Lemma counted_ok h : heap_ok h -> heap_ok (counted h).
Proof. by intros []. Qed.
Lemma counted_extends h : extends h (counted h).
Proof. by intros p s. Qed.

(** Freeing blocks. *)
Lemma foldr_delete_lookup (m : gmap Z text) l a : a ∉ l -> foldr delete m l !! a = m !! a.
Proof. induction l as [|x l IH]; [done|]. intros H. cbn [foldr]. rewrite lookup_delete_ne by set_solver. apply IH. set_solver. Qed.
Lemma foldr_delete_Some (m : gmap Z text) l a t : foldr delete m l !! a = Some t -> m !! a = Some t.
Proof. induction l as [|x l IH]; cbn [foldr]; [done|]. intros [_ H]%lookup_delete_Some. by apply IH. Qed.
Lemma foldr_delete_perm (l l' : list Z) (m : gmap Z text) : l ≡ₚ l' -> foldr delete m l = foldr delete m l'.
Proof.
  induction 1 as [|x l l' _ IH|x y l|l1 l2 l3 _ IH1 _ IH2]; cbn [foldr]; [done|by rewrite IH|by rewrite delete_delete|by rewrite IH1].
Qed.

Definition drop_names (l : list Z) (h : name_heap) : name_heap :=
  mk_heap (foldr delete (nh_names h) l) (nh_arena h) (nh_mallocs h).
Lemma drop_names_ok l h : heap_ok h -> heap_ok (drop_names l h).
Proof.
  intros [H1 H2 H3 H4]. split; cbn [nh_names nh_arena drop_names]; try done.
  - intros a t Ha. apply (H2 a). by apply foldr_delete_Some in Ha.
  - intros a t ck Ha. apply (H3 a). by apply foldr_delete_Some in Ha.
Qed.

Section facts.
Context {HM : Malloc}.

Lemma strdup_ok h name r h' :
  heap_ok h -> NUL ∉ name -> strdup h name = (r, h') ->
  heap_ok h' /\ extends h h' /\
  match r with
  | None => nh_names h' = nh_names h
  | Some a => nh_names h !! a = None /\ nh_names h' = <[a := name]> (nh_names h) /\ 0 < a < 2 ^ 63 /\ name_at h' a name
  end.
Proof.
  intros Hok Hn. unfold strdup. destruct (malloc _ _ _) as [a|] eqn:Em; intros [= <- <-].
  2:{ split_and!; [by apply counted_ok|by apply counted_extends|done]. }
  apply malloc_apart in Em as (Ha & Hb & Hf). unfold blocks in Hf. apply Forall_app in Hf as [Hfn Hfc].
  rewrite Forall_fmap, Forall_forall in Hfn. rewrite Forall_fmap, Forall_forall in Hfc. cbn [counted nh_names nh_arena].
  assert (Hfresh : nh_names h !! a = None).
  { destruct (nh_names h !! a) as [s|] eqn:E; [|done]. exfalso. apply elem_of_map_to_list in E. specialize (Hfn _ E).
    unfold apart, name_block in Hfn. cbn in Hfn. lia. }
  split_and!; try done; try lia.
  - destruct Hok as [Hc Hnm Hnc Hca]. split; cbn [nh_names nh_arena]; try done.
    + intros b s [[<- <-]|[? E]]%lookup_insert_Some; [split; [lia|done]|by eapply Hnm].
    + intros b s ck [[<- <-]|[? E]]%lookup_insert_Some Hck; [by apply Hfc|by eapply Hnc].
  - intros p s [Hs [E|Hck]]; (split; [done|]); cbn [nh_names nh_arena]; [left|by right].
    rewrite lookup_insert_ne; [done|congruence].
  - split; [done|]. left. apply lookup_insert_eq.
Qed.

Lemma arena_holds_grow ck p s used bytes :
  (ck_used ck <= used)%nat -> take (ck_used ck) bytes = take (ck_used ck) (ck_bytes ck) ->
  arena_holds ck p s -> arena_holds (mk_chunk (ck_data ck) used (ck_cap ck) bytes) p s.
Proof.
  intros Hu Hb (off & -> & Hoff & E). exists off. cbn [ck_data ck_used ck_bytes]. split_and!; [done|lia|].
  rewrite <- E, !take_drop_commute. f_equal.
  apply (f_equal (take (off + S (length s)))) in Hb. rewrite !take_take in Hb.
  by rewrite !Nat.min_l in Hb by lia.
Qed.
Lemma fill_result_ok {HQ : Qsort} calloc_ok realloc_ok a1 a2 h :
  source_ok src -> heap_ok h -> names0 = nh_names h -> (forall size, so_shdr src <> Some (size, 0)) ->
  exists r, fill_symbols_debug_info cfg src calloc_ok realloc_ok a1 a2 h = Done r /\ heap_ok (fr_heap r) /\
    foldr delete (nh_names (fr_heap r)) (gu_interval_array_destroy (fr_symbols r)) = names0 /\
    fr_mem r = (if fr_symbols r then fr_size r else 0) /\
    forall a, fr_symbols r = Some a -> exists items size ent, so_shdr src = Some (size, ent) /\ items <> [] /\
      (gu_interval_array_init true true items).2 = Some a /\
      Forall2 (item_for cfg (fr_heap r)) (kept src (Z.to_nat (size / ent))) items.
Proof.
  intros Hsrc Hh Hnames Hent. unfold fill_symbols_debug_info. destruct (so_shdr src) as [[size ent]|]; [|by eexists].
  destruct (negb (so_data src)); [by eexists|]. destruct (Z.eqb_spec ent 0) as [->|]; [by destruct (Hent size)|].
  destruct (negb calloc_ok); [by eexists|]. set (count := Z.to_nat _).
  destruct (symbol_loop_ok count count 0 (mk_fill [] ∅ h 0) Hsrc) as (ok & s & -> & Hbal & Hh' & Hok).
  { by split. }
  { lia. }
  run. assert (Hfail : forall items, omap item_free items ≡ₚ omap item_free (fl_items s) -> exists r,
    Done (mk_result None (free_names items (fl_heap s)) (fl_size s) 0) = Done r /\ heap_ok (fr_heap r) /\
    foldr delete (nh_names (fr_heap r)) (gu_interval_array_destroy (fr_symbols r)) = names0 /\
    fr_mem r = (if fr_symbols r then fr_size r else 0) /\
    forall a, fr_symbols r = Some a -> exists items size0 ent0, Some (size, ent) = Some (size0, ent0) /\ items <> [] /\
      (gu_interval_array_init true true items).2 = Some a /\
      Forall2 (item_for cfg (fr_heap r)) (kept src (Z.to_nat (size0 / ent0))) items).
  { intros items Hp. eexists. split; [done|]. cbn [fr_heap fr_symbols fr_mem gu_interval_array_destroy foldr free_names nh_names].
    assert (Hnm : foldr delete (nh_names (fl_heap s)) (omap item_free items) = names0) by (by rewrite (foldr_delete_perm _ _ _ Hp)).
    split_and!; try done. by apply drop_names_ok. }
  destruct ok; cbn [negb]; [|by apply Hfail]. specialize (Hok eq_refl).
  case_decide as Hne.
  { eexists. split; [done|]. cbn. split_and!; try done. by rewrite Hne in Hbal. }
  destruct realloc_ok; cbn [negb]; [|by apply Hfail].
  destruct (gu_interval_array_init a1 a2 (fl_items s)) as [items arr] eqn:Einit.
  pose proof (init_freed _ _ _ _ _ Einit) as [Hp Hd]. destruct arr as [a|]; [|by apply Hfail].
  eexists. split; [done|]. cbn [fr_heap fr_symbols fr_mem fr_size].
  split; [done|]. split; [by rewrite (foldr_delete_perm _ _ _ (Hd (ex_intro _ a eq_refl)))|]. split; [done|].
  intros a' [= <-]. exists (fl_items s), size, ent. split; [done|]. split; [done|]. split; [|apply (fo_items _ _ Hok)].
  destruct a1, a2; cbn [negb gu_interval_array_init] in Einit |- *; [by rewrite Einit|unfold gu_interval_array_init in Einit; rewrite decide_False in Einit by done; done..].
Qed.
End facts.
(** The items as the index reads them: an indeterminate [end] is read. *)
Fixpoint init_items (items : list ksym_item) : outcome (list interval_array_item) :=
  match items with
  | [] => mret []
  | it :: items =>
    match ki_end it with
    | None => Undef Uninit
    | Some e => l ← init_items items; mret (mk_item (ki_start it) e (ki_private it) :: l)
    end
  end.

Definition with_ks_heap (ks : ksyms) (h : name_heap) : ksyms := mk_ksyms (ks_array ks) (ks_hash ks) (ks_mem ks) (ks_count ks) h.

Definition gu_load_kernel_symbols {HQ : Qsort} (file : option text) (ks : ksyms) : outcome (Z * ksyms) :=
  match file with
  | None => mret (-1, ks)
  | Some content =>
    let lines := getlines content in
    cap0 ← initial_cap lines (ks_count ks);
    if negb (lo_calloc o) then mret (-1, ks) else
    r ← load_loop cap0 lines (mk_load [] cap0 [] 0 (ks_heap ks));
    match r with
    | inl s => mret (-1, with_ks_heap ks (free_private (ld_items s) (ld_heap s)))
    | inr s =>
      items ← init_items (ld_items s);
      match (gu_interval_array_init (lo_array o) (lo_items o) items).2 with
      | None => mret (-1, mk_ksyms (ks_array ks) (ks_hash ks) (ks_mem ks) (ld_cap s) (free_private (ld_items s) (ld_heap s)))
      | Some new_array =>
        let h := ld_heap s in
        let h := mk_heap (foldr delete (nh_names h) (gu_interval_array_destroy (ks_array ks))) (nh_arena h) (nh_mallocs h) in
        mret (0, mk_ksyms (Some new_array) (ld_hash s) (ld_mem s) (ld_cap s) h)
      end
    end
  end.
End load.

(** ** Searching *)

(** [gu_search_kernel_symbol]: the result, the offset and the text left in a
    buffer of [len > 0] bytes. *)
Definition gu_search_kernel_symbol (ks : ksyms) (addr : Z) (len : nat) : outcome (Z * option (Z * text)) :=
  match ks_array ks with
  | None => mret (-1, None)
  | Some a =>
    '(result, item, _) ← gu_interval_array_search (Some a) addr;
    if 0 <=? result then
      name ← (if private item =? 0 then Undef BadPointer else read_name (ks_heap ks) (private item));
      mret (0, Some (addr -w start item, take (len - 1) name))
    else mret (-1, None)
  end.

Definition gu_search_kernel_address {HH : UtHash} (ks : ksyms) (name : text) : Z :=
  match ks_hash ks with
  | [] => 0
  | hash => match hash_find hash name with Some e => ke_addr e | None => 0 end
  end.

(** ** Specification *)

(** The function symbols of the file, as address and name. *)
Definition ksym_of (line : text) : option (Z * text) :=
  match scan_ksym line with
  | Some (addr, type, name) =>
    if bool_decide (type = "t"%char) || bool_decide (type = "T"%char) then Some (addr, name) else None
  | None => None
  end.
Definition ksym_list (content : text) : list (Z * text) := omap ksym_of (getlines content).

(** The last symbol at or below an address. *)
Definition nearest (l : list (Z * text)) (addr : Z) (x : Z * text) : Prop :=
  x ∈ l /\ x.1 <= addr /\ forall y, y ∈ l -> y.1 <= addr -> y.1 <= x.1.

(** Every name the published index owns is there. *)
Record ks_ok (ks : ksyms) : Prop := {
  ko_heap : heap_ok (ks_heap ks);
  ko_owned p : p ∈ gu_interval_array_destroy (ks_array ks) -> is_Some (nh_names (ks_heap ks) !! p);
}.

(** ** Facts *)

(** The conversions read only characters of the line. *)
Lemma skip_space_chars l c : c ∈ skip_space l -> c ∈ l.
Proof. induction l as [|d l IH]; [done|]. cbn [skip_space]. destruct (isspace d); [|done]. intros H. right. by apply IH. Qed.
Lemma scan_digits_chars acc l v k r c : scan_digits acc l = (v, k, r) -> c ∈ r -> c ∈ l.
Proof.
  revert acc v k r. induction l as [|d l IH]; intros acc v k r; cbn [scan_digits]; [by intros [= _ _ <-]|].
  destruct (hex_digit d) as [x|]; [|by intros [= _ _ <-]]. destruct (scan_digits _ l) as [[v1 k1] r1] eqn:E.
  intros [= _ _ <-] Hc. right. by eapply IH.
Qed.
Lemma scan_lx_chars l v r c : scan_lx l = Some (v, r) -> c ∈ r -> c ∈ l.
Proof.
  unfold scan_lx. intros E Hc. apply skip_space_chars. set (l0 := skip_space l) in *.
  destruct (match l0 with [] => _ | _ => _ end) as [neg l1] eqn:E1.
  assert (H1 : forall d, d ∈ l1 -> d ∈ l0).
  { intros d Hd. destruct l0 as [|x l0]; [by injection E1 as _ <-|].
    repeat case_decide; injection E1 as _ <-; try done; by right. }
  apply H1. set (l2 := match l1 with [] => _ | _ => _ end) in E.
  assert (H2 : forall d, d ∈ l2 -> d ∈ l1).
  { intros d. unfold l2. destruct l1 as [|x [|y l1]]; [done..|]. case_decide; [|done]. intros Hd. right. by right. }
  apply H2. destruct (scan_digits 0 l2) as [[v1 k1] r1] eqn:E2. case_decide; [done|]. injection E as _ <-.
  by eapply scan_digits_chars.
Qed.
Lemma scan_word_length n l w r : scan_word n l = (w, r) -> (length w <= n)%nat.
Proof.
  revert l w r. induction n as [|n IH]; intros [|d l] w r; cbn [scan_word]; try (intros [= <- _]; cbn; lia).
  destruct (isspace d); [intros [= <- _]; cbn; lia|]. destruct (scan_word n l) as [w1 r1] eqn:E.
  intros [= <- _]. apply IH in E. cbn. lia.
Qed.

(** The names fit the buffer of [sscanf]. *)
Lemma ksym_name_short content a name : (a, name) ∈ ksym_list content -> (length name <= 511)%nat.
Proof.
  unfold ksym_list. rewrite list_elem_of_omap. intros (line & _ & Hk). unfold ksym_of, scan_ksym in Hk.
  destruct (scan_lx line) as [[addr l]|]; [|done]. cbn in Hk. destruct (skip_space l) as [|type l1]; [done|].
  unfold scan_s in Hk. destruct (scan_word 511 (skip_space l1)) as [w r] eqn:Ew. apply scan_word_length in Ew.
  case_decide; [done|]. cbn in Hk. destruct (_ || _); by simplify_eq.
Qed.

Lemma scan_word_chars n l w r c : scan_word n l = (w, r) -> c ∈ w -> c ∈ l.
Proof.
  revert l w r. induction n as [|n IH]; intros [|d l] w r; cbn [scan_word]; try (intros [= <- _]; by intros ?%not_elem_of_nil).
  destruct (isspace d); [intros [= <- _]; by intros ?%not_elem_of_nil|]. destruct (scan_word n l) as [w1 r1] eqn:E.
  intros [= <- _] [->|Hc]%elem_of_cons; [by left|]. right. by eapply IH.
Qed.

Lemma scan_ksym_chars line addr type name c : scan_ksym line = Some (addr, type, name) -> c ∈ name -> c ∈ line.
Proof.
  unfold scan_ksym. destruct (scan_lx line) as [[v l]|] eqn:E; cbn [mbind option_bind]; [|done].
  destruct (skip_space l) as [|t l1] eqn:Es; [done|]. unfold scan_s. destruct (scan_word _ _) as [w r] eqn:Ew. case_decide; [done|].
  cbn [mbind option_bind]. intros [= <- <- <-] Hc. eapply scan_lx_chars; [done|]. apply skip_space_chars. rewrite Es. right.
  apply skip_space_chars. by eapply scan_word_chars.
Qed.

- - -

About this task: Pick out, from the lines above, every one that contains the string "eapply".

Reply to the task:
    + intros b s [[<- <-]|[? E]]%lookup_insert_Some; [split; [lia|done]|by eapply Hnm].
    + intros b s ck [[<- <-]|[? E]]%lookup_insert_Some Hck; [by apply Hfc|by eapply Hnc].
  intros [= _ _ <-] Hc. right. by eapply IH.
  by eapply scan_digits_chars.
  intros [= <- _] [->|Hc]%elem_of_cons; [by left|]. right. by eapply IH.
  cbn [mbind option_bind]. intros [= <- <- <-] Hc. eapply scan_lx_chars; [done|]. apply skip_space_chars. rewrite Es. right.
  apply skip_space_chars. by eapply scan_word_chars.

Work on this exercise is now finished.